1. Create the dump.pgdata
binary dump of a DB named "my-db"
directly from within a container or your local DB
pg_dump -U postgres --format custom my-db > "dump.pgdata"
Or from host from running container (postgres-container)
docker exec postgres-container pg_dump -U postgres --format custom my-db > "dump.pgdata"
2. Create a Docker image with a given dump and initialization script
$ tree
.
├── Dockerfile
└── docker-entrypoint-initdb.d
├── 01-restore.sh
├── 02-small-updates.sql
└── dump.pgdata
$ cat Dockerfile
FROM postgres:11
COPY ./docker-entrypoint-initdb.d/ /docker-entrypoint-initdb.d/
$ cat docker-entrypoint-initdb.d/01-restore.sh
#!/bin/bash
file="/docker-entrypoint-initdb.d/dump.pgdata"
dbname=my-db
echo "Restoring DB using $file"
pg_restore -U postgres --dbname=$dbname --verbose --single-transaction < "$file" || exit 1
$ cat docker-entrypoint-initdb.d/02-small-updates.sql
-- some updates on your DB, for example for next application version
-- this file will be executed on DB during next release
UPDATE ... ;
3. Build an image and run it
$ docker build -t db-test-img .
$ docker run -it --rm --name db-test db-test-img
Alternatively, you can just mount a volume to /docker-entrypoint-initdb.d/ that contains all your DDL scripts. You can put in *.sh, *.sql, or *.sql.gz files and it will take care of executing those on start-up.

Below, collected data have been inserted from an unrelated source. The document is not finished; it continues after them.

Definition cache_step (c : DirectoryCache) (op : cache_op) : DirectoryCache :=
  match op with
  | DcInsert peer v now => (DirectoryCache_insert c peer v now).2
  | DcSetTtl ttl => DirectoryCache_set_local_ttl c ttl
  | DcForget peer => (DirectoryCache_forget c peer).2
  end.
Definition cache_run (c : DirectoryCache) (ops : list cache_op) : DirectoryCache :=
  foldl cache_step c ops.

(** What a cached entry promises: its freshness lies within both ceilings of
    its receipt. *)
Definition entry_clamped (local : N) (e : CacheEntry) : Prop :=
  ce_fresh_until_ms e ≤ ce_received_at_ms e + N.min local MAX_DIRECTORY_TTL_MS.

Record cache_inv (c : DirectoryCache) : Prop := {
  ci_bound : N.of_nat (size (dir_entries c)) ≤ dir_max_peers c;
  ci_max : 1 ≤ dir_max_peers c;
  ci_clamped : ∀ p e, dir_entries c !! p = Some e → entry_clamped (dir_local_ttl_ms c) e
}.

Lemma clamp_ttl_min a b : clamp_ttl a b = N.min a (N.min b MAX_DIRECTORY_TTL_MS).
Proof.
  unfold clamp_ttl. destruct (N.ltb_spec b MAX_DIRECTORY_TTL_MS);
    [destruct (N.ltb_spec a b)|destruct (N.ltb_spec a MAX_DIRECTORY_TTL_MS)]; lia.
Qed.

(** Making room only removes entries, and leaves room for the new peer. *)
Lemma make_room_spec c p now :
  cache_inv c →
  let c' := DirectoryCache_make_room c p now in
  dir_entries c' ⊆ dir_entries c ∧ dir_max_peers c' = dir_max_peers c ∧
  dir_local_ttl_ms c' = dir_local_ttl_ms c ∧
  N.of_nat (size (<[p := ()]> (const () <$> dir_entries c'))) ≤ dir_max_peers c.
Proof.
  intros [Hb Hm Hc] c'. unfold c', DirectoryCache_make_room.
  assert (∀ m : gmap TransportIdentity CacheEntry,
    (size (<[p := ()]> (const () <$> m)) ≤ 1 + size m)%nat) as Hins.
  { intros m. destruct (m !! p) eqn:E.
    - rw map_size_insert_Some; [rw map_size_fmap; lia|]. rw lookup_fmap E. by eexists.
    - rw map_size_insert_None; [by rw map_size_fmap|]. by rw lookup_fmap E. }
  case_bool_decide as Hp; simpl.
  { repeat split; try done. rw map_size_insert_Some; [by rw map_size_fmap|].
    rw lookup_fmap. by apply fmap_is_Some. }
  destruct (N.leb_spec (dir_max_peers c) (N.of_nat (size (dir_entries c)))) as [Hfull|Hroom].
  2:{ repeat split; try done. specialize (Hins (dir_entries c)). lia. }
  set (m := filter _ (dir_entries c)).
  assert (m ⊆ dir_entries c) as Hsub by apply map_filter_subseteq.
  destruct (min_by _ _) as [[o e]|] eqn:Emin; simpl.
  - case_match eqn:El; simpl; repeat split; try done.
    + etrans; [apply delete_subseteq|done].
    + apply min_by_elem, elem_of_btree_to_list in Emin. specialize (Hins (delete o m)).
      rw map_size_delete_Some in Hins; [|by eexists].
      assert (size m ≠ 0%nat).
      { intros Hz%map_size_empty_inv. by rw Hz lookup_empty in Emin. }
      pose proof (map_subseteq_size _ _ Hsub). lia.
    + simpl in El. apply N.leb_gt in El. fold m in El |- *. specialize (Hins m). lia.
  - apply min_by_None in Emin. fold m. repeat split; try done. specialize (Hins m).
    pose proof (length_btree_to_list m) as Hlen. rw Emin in Hlen. simpl in Hlen. lia.
Qed.

Lemma size_insert_shape {V} (m : gmap TransportIdentity V) p v :
  size (<[p := v]> m) = size (<[p := ()]> (const () <$> m)).
Proof.
  destruct (m !! p) eqn:E.
  - rw !map_size_insert_Some ?lookup_fmap ?E ?map_size_fmap //; by eexists.
  - by rw !map_size_insert_None ?lookup_fmap ?E ?map_size_fmap.
Qed.

Lemma insert_clamped c p v now e c' :
  DirectoryCache_insert c p v now = (e, c') →
  entry_clamped (dir_local_ttl_ms (DirectoryCache_make_room c p now)) e.
Proof.
  unfold DirectoryCache_insert, entry_clamped. intros [= <- _]. simpl.
  rw clamp_ttl_min. unfold sat_add. generalize u64_max. intros M. lia.
Qed.

Lemma cache_step_inv c op : cache_inv c → cache_inv (cache_step c op).
Proof.
  intros Hc. pose proof Hc as [Hb Hm Hcl]. destruct op as [p v now|ttl|p]; simpl.
  - destruct (make_room_spec c p now Hc) as (Hsub & Emax & Ettl & Hsize).
    pose proof (insert_clamped c p v now _ _ eq_refl) as He.
    unfold DirectoryCache_insert. split; simpl.
    + rw size_insert_shape Emax. done.
    + by rw Emax.
    + intros q e. rw lookup_insert. case_decide; [by intros [= <-]|]. intros Hq.
      rw Ettl. eapply Hcl, lookup_weaken; eauto.
  - split; simpl; [by rw map_size_fmap|done|]. intros p e. rw lookup_fmap.
    destruct (dir_entries c !! p) as [e0|] eqn:E; [|done]. simpl. intros [= <-].
    specialize (Hcl _ _ E). unfold entry_clamped, retime, sat_add in *. simpl.
    generalize u64_max. intros M. lia.
  - split; simpl; [|done|].
    + etrans; [|exact Hb]. pose proof (map_subseteq_size _ _ (delete_subseteq (dir_entries c) p)).
      lia.
    + intros q e. rw lookup_delete. case_decide; [done|]. apply Hcl.
Qed.

Lemma cache_run_inv c ops : cache_inv c → cache_inv (cache_run c ops).
Proof.
  revert c. induction ops as [|op ops IH]; intros c Hc; [done|]. by apply IH, cache_step_inv.
Qed.

(** over every history of insertions, TTL changes and removals the cache
    holds at most [max(max_peers, 1)] peers, and an entry it answers with is
    younger than the local TTL in force now and than five minutes, whatever
    TTL the remote asked for and whatever the local TTL was when the entry
    was received. *)
Theorem directory_cache_fresh (max_peers ttl : N) (ops : list cache_op) :
  let c := cache_run (DirectoryCache_new max_peers ttl) ops in
  N.of_nat (size (dir_entries c)) ≤ dir_max_peers c ∧
  ∀ peer now e, DirectoryCache_get c peer now = Some e →
    now < ce_received_at_ms e + N.min (dir_local_ttl_ms c) 300000.
Proof.
  intros c. destruct (cache_run_inv (DirectoryCache_new max_peers ttl) ops) as [Hb Hm Hc].
  { split; simpl; [|lia|done]. rw map_size_empty. lia. }
  fold c in Hb, Hm, Hc. split; [done|]. intros peer now e. unfold DirectoryCache_get.
  destruct (dir_entries c !! peer) as [e'|] eqn:E; [|done].
  destruct (N.ltb_spec now (ce_fresh_until_ms e')); [|done]. intros [= <-].
  specialize (Hc _ _ E). unfold entry_clamped, MAX_DIRECTORY_TTL_MS in Hc. lia.
Qed.

(** ** The responder's budget *)

Inductive budget_op :=
| DbReserve
| DbCharge (peer : TransportIdentity) (now : N)
| DbEnd
| DbSetLimits (q m now : N).

(** One operation, and whether it was a granted reservation. *)
Definition budget_step (b : DirectoryBudget) (op : budget_op) : bool * DirectoryBudget :=
  match op with
  | DbReserve => let '(r, b) := DirectoryBudget_reserve b in (is_ok r, b)
  | DbCharge peer now => (false, (DirectoryBudget_charge_rate b peer now).2)
  | DbEnd => (false, DirectoryBudget_end_exchange b)
  | DbSetLimits q m now => (false, (DirectoryBudget_set_limits b q m now).2)
  end.
Definition budget_run (b : DirectoryBudget) (ops : list budget_op) : DirectoryBudget :=
  foldl (λ b op, (budget_step b op).2) b ops.

Lemma budget_run_bounds b ops :
  db_inflight b ≤ 64 ∧ 1 ≤ db_max_inflight b ≤ 64 →
  db_inflight (budget_run b ops) ≤ 64 ∧ 1 ≤ db_max_inflight (budget_run b ops) ≤ 64.
Proof.
  revert b. induction ops as [|op ops IH]; intros b [H1 H2]; [done|]. apply IH. clear IH.
  destruct op as [|p t| |q m t]; simpl.
  - unfold DirectoryBudget_reserve.
    destruct (N.leb_spec (db_max_inflight b) (db_inflight b)); simpl; lia.
  - unfold DirectoryBudget_charge_rate. by destruct (IngressLimiter_admit _ _ _).
  - unfold sat_sub. lia.
  - unfold DirectoryBudget_set_limits, MAX_INFLIGHT_QUERIES. case_match; [done|].
    destruct (N.eqb_spec m 0), (N.ltb_spec 64 m); simpl; try done. lia.
Qed.

(** however often the limits are changed, at most 64 directory exchanges
    are ever in flight, the configured limit stays within 1 to 64, and a
    lowered limit admits no new exchange until enough of the running ones
    have ended. *)
Theorem directory_budget_bounds (now : N) (ops : list budget_op) :
  let b := budget_run (DirectoryBudget_with_defaults now) ops in
  db_inflight b ≤ 64 ∧ 1 ≤ db_max_inflight b ≤ 64 ∧
  (is_ok (DirectoryBudget_reserve b).1 = true ↔ db_inflight b < db_max_inflight b).
Proof.
  intros b. assert (db_inflight b ≤ 64 ∧ 1 ≤ db_max_inflight b ≤ 64) as [H1 H2].
  { apply budget_run_bounds. vm_compute. by repeat split. }
  split; [done|]. split; [done|]. unfold DirectoryBudget_reserve.
  destruct (N.leb_spec (db_max_inflight b) (db_inflight b)); simpl; split; try done; lia.
Qed.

e.g. (assuming you have your scripts in /tmp/my_scripts)
docker run -v /tmp/my_scripts:/docker-entrypoint-initdb.d postgres
There is yet another option available that utilises Flocker:
Flocker is a container data volume manager that is designed to allow databases like PostgreSQL to easily run in containers in production. When running a database in production, you have to think about things like recovering from host failure. Flocker provides tools for managing data volumes across a cluster of machines like you have in a production environment. For example, as a Postgres container is scheduled between hosts in response to server failure, Flocker can automatically move its associated data volume between hosts at the same time. This means that when your Postgres container starts up on a new host, it has its data. This operation can be accomplished manually using the Flocker API or CLI, or automatically by a container orchestration tool that Flocker is integrates with, for example Docker Swarm, Kubernetes or Mesos.